(** X8.  Ingesting a document under a source that the collection does not
    know, and then deleting that source, restores the collection:
    [delete_by_url] removes exactly the entries that [add_document]
    wrote, and returns their number. *)
Theorem add_then_delete_restores `{Embedder} (content : str) (metadata : Metadata)
    (u : str) (st st1 : VectorStore) (n : Z) :
  metadata !! py "url" = Some (VStr u) →
  Forall (λ r, e_metadata r.2 !! py "url" ≠ Some (VStr u)
               ∧ e_metadata r.2 !! py "source" ≠ Some (VStr u)) (collection st) →
  add_document content metadata st = (Ok n, st1) →
  ∃ st2,
    delete_by_url u st1 = (Ok (count st1 - count st), st2)
    ∧ collection st2 = collection st.
Proof.
  intros Hurl Hunknown Hadd.
  assert (Hnew : ∃ new : Collection,
            collection st1 = collection st ++ new
            ∧ Forall (λ r, r.1 ∉ (collection st).*1) new
            ∧ Forall (λ r, matches (Some (py "url", VStr u)) r = true) new).
  { apply add_document_Ok in Hadd
      as [(_ & _ & ->) | (_ & ids & Hids & Hnd & _ & ->)].
    - exists []. rewrite app_nil_r. by repeat split.
    - destruct (added_new metadata (split_text text_splitter content) ids st)
        as (new & Hcoll & Hfr); [by eapply chunk_ids_length | done |].
      exists new. split; [done|]. split.
      + eapply Forall_impl; [exact Hfr|]. by intros r [? _].
      + eapply Forall_impl; [exact Hfr|].
        intros r (_ & k & chunk & _ & Hr). apply matches_field. rewrite Hr.
        etrans; [|exact Hurl].
        apply (chunk_metadata_other metadata k _ (py "url")); by vm_compute. }
  destruct Hnew as (new & Hcoll & Hfresh & Hmatch).
  assert (Hold_url : Forall (λ r, matches (Some (py "url", VStr u)) r ≠ true)
                       (collection st)).
  { eapply Forall_impl; [exact Hunknown|]. intros r [Hr _]. by rewrite matches_field. }
  assert (Hold_src : Forall (λ r, matches (Some (py "source", VStr u)) r ≠ true)
                       (collection st)).
  { eapply Forall_impl; [exact Hunknown|]. intros r [_ Hr]. by rewrite matches_field. }
  assert (Hby_url : ids_where (py "url", VStr u) (collection st1) = new.*1).
  { rewrite Hcoll, ids_where_app, ids_where_none, ids_where_all by done. done. }
  assert (Hcount : count st1 - count st = len new.*1).
  { unfold count, len. rewrite Hcoll, length_app, length_fmap. lia. }
  rewrite delete_by_url_unfold. cbv zeta. rewrite Hby_url, Hcount.
  unfold Collection in *.
  destruct new as [|r0 new'] eqn:Hn.
  - rewrite app_nil_r in Hcoll. cbn [fmap list_fmap nonempty].
    rewrite Hcoll, ids_where_none by done. cbn [nonempty].
    eexists. split; [reflexivity | done].
  - rewrite <- Hn in *. assert (nonempty new.*1 = true) as -> by by rewrite Hn.
    eexists. split; [reflexivity|]. cbn [collection].
    rewrite Hcoll, filter_app.
    rewrite (filter_all _ (collection st)); cycle 1.
    { intros r Hr Hin. apply list_elem_of_fmap in Hin as (r' & Heq & Hr').
      eapply Forall_forall in Hfresh; [|exact Hr']. apply Hfresh. rewrite <- Heq.
      by apply list_elem_of_fmap_2. }
    assert (filter (λ r, r.1 ∉ new.*1) new = []) as ->; [|by rewrite app_nil_r].
    apply filter_none. intros x Hx Hnot. apply Hnot. by apply list_elem_of_fmap_2.
Qed.

Lemma add_then_delete_restores_witness :
  ∃ st1 st2,
    add_document (H := length_embedder) (py "hello") fresh_metadata empty_store
    = (Ok 1, st1)
    ∧ delete_by_url (py "u") st1 = (Ok 1, st2)
    ∧ collection st2 = [].
Proof.
  eexists. 
  match goal with
  | |- ∃ st2, add_document _ _ _ = (_, ?st1) ∧ _ =>
      assert (Hadd : add_document (H := length_embedder) (py "hello") fresh_metadata
                       empty_store = (Ok 1, st1)) by (vm_compute; reflexivity);
      destruct (add_then_delete_restores (H := length_embedder) (py "hello")
                  fresh_metadata (py "u") empty_store st1 1 eq_refl
                  (Forall_nil_2 _) Hadd) as (st2 & Hdel & Hcoll)
  end.
  exists st2. split; [exact Hadd|]. split; [exact Hdel | exact Hcoll].
Defined.

Section DeletionTwice.
Context `{Embedder}.

Lemma ids_where_nil_no_match (w : Where) (c : Collection) :
  ids_where w c = [] → Forall (λ r, matches (Some w) r ≠ true) c.
Proof.
  intros Hnil. apply Forall_forall. intros r Hr Hm.
  pose proof (ids_where_matching w c r Hr Hm) as Hin.
  rewrite Hnil in Hin. by apply elem_of_nil in Hin.
Qed.

(** After one call no entry has the url. *)
Lemma delete_by_url_no_url s st :
  Forall (λ r, matches (Some (py "url", VStr s)) r ≠ true)
    (collection (delete_by_url s st).2).
Proof.
  rewrite delete_by_url_unfold. cbv zeta.
  destruct (nonempty (ids_where (py "url", VStr s) (collection st))) eqn:Hurl;
    cbn [snd collection].
  - apply delete_leaves_no_match.
  - apply nonempty_false in Hurl. apply ids_where_nil_no_match in Hurl.
    destruct (nonempty _); cbn [snd collection]; [by apply filter_no_match | done].
Qed.

(** When no entry has the url, one call leaves no entry with the source
    either. *)
Lemma delete_by_url_clean s st :
  Forall (λ r, matches (Some (py "url", VStr s)) r ≠ true) (collection st) →
  Forall (λ r, matches (Some (py "url", VStr s)) r ≠ true
               ∧ matches (Some (py "source", VStr s)) r ≠ true)
    (collection (delete_by_url s st).2).
Proof.
  intros Hno. rewrite delete_by_url_unfold. cbv zeta.
  rewrite (ids_where_none _ _ Hno). cbn [nonempty].
  destruct (nonempty (ids_where (py "source", VStr s) (collection st))) eqn:Hsrc;
    cbn [snd collection].
  - apply Forall_and. split; [by apply filter_no_match | apply delete_leaves_no_match].
  - apply nonempty_false in Hsrc. apply ids_where_nil_no_match in Hsrc.
    apply Forall_and. by split.
Qed.
End DeletionTwice.

(** X9.  [delete_by_url(s)] deletes by one field only.  When some entry
    has the url [s], every entry whose url is not [s] is kept, also one
    whose [source] is [s]; when no entry has the url [s], every entry
    whose source is not [s] is kept. *)
Theorem delete_by_url_scope `{Embedder} (s : str) (st : VectorStore) (r : str * Entry) :
  unique_ids (collection st) →
  r ∈ collection st →
  (ids_where (py "url", VStr s) (collection st) ≠ [] →
   e_metadata r.2 !! py "url" ≠ Some (VStr s) →
   r ∈ collection (delete_by_url s st).2)
  ∧ (ids_where (py "url", VStr s) (collection st) = [] →
     e_metadata r.2 !! py "source" ≠ Some (VStr s) →
     r ∈ collection (delete_by_url s st).2).
Proof.
  intros Hu Hr. rewrite delete_by_url_unfold. cbv zeta. split.
  - intros Hne%nonempty_true Hurl. rewrite Hne. cbn [snd collection].
    apply list_elem_of_filter. split; [|done].
    rewrite (ids_where_elem _ _ r Hu Hr), matches_field. done.
  - intros Hnil Hsrc. rewrite Hnil. cbn [nonempty].
    destruct (nonempty _); cbn [snd collection]; [|done].
    apply list_elem_of_filter. split; [|done].
    rewrite (ids_where_elem _ _ r Hu Hr), matches_field. done.
Qed.

(** X10.  One call of [delete_by_url(s)] may leave entries whose [source]
    is [s]; after two calls no entry has [s] as its url or as its source,
    and a further call returns 0 and changes nothing. *)
Theorem delete_by_url_twice `{Embedder} (s : str) (st : VectorStore) :
  let st2 := (delete_by_url s (delete_by_url s st).2).2 in
  Forall (λ r, e_metadata r.2 !! py "url" ≠ Some (VStr s)
               ∧ e_metadata r.2 !! py "source" ≠ Some (VStr s)) (collection st2)
  ∧ ∃ st3, delete_by_url s st2 = (Ok 0, st3) ∧ collection st3 = collection st2.
Proof.
  intros st2.
  pose proof (delete_by_url_clean s _ (delete_by_url_no_url s st)) as Hclean.
  fold st2 in Hclean. apply Forall_and in Hclean as [Hurl Hsrc]. split.
  - apply Forall_and. split.
    + eapply Forall_impl; [exact Hurl|]. intros r Hr. by rewrite <- matches_field.
    + eapply Forall_impl; [exact Hsrc|]. intros r Hr. by rewrite <- matches_field.
  - rewrite delete_by_url_unfold. cbv zeta.
    rewrite (ids_where_none _ _ Hurl), (ids_where_none _ _ Hsrc). cbn [nonempty].
    by eexists.
Qed.

Lemma delete_by_url_scope_witness :
  unique_ids (collection mixed_store)
  ∧ ∃ r,
      collection mixed_store !! 1%nat = Some r
      ∧ e_metadata r.2 !! py "source" = Some (VStr (py "s"))
      ∧ r ∈ collection (delete_by_url (py "s") mixed_store).2.
Proof.
  assert (Hu : unique_ids (collection mixed_store)).
  { apply (add_document_unique (H := length_embedder)).
    apply (add_document_unique (H := length_embedder)). apply NoDup_nil_2. }
  split; [exact Hu|].
  destruct (collection mixed_store !! 1%nat) as [r|] eqn:Hr;
    [|vm_compute in Hr; discriminate Hr].
  exists r. split; [reflexivity|].
  assert (Hin : r ∈ collection mixed_store) by by eapply list_elem_of_lookup_2.
  assert (Hr' := Hr). vm_compute in Hr'. injection Hr' as Hr'.
  split; [rewrite <- Hr'; vm_compute; reflexivity|].
  destruct (delete_by_url_scope (H := length_embedder) (py "s") mixed_store r Hu Hin)
    as [Hkeep _].
  apply Hkeep.
  - vm_compute. discriminate.
  - rewrite <- Hr'. vm_compute. discriminate.
Defined.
__________
### HOW TO COMPLETE THIS TASK
Exactly how many lines in the listing above hold the string "Hcoll"? State the number by itself.

### THE COMPLETED TASK
9